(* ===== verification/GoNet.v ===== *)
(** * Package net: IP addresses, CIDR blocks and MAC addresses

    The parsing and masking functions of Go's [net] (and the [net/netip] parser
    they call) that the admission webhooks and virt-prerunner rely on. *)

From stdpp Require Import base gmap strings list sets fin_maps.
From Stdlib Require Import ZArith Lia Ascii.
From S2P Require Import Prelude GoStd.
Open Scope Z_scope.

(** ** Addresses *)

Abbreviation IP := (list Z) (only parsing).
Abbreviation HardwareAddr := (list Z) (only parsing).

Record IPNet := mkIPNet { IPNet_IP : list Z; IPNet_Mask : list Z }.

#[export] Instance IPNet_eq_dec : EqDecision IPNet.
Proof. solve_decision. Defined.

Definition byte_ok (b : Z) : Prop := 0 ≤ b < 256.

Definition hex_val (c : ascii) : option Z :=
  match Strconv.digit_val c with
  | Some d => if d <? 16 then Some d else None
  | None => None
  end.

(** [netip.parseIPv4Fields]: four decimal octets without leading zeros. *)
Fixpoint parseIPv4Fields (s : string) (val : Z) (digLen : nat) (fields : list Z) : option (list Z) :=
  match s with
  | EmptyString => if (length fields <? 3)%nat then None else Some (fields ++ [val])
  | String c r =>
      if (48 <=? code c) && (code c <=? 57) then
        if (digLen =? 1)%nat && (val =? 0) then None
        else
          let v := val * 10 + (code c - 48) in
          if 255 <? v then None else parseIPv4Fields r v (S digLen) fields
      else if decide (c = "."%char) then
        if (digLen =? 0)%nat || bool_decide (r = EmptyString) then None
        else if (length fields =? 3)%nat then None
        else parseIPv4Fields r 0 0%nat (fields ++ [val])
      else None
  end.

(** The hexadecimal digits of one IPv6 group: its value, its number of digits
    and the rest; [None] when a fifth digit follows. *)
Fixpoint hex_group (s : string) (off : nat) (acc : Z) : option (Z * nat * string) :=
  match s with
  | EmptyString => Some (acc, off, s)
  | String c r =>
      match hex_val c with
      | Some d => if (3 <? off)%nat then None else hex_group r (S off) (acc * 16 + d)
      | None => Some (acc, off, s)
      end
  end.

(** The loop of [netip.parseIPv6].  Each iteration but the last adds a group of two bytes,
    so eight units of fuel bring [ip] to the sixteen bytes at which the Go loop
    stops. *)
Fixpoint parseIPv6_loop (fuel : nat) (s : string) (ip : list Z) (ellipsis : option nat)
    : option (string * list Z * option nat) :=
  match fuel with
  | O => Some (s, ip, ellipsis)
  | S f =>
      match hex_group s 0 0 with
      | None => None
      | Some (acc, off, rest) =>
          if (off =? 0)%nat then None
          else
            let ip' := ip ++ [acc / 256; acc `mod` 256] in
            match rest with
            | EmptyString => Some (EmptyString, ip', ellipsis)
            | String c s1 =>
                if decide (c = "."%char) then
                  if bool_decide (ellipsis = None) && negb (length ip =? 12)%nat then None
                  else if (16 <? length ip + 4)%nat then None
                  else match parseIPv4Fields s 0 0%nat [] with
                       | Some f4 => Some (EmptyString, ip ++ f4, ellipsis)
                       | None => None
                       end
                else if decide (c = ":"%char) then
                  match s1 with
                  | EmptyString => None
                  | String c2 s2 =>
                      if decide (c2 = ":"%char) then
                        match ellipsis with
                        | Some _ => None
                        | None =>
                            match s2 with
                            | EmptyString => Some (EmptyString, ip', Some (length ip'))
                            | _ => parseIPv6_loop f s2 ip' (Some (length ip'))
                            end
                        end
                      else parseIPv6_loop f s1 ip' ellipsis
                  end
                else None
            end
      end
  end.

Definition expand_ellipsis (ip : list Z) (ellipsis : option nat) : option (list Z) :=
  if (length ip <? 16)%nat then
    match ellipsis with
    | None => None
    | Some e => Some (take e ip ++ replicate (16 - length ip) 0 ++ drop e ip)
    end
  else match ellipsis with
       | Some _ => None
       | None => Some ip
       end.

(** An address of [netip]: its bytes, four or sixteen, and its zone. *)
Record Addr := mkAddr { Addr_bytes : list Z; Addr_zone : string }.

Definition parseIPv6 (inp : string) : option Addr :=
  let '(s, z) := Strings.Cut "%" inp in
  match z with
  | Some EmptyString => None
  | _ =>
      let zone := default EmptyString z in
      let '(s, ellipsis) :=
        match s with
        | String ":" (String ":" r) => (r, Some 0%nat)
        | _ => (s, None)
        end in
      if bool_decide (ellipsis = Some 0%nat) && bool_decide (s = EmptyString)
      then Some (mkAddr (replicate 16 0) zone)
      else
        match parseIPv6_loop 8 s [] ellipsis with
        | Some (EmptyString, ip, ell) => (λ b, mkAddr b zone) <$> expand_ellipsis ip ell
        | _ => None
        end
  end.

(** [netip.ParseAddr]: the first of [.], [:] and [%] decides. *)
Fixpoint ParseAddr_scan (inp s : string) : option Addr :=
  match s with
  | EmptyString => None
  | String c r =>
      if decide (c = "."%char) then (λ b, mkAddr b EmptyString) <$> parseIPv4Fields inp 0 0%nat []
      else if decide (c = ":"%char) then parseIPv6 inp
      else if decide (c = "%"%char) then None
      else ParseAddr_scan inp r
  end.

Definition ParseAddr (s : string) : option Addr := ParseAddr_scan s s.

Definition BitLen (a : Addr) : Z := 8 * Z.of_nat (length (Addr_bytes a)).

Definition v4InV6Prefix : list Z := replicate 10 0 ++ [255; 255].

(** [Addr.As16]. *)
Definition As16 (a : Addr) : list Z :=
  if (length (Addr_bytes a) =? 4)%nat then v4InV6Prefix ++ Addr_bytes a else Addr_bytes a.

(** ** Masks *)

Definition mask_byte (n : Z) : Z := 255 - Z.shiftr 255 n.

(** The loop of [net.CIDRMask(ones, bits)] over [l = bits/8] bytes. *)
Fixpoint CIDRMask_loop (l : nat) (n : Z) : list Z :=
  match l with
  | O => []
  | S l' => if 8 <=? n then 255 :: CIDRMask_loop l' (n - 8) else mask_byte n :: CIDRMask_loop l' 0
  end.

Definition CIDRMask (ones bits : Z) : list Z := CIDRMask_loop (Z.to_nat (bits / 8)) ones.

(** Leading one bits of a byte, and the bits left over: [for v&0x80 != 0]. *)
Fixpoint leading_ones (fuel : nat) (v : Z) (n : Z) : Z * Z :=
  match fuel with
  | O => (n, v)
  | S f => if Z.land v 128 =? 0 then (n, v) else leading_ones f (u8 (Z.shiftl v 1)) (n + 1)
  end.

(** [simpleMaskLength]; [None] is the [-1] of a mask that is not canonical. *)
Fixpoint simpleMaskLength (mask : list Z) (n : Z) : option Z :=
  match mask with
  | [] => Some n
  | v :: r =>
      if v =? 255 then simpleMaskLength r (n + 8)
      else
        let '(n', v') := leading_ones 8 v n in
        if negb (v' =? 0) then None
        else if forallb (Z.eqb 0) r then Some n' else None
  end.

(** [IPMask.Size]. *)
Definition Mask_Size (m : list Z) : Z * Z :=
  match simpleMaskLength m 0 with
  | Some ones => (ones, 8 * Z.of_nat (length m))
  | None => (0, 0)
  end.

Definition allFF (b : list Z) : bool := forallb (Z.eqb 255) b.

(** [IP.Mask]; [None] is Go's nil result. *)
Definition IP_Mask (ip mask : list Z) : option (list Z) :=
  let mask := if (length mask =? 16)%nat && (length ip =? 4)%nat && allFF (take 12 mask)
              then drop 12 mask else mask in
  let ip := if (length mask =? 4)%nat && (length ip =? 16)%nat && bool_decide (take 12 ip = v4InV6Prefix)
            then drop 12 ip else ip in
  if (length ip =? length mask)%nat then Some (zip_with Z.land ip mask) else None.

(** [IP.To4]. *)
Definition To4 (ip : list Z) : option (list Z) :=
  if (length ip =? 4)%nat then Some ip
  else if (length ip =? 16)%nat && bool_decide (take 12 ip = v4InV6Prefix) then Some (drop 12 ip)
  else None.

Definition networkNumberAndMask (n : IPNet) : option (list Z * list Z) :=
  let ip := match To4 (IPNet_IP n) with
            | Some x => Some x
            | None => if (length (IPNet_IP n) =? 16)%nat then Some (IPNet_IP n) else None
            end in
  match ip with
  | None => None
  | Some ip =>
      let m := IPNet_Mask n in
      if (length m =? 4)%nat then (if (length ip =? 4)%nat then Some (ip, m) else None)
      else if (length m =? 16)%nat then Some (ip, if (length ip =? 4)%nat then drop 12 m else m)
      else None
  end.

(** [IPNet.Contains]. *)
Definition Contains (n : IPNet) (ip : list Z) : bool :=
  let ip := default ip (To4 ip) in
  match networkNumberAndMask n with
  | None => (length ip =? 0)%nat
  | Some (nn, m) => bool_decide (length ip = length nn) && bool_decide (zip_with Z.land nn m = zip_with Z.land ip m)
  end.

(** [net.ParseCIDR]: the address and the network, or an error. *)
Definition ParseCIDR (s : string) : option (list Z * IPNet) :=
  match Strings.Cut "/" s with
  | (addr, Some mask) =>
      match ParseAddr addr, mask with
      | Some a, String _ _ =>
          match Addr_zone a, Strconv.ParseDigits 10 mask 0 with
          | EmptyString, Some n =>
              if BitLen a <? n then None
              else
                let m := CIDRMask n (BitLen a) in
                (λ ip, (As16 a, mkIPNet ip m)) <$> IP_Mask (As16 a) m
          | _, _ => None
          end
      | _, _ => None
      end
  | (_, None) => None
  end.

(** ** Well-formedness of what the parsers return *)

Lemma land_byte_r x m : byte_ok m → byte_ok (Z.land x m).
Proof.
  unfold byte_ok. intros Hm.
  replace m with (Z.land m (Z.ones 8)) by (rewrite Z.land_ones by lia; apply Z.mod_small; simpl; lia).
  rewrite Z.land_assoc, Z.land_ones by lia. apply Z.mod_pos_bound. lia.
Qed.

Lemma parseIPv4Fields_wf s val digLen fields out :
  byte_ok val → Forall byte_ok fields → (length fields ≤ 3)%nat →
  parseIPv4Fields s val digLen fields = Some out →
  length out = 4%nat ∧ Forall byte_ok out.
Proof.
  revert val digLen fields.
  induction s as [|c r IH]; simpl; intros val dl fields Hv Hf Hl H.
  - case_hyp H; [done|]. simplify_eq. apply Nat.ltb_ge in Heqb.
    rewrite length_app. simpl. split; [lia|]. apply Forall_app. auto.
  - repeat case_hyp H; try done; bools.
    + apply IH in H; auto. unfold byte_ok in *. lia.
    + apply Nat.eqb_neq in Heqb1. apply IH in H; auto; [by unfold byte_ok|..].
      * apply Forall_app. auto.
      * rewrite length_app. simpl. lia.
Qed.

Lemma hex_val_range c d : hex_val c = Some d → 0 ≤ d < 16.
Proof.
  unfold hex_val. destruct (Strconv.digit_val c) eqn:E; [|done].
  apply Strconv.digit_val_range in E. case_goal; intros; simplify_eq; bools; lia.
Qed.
____
• _WHAT TO DO_
Only the lines from the one that contains "Lemma parseIPv4Fields_wf s" to the end of the entries above should be given again, exactly and in full.

• _WRITTEN RESPONSE_
Lemma parseIPv4Fields_wf s val digLen fields out :
  byte_ok val → Forall byte_ok fields → (length fields ≤ 3)%nat →
  parseIPv4Fields s val digLen fields = Some out →
  length out = 4%nat ∧ Forall byte_ok out.
Proof.
  revert val digLen fields.
  induction s as [|c r IH]; simpl; intros val dl fields Hv Hf Hl H.
  - case_hyp H; [done|]. simplify_eq. apply Nat.ltb_ge in Heqb.
    rewrite length_app. simpl. split; [lia|]. apply Forall_app. auto.
  - repeat case_hyp H; try done; bools.
    + apply IH in H; auto. unfold byte_ok in *. lia.
    + apply Nat.eqb_neq in Heqb1. apply IH in H; auto; [by unfold byte_ok|..].
      * apply Forall_app. auto.
      * rewrite length_app. simpl. lia.
Qed.

Lemma hex_val_range c d : hex_val c = Some d → 0 ≤ d < 16.
Proof.
  unfold hex_val. destruct (Strconv.digit_val c) eqn:E; [|done].
  apply Strconv.digit_val_range in E. case_goal; intros; simplify_eq; bools; lia.
Qed.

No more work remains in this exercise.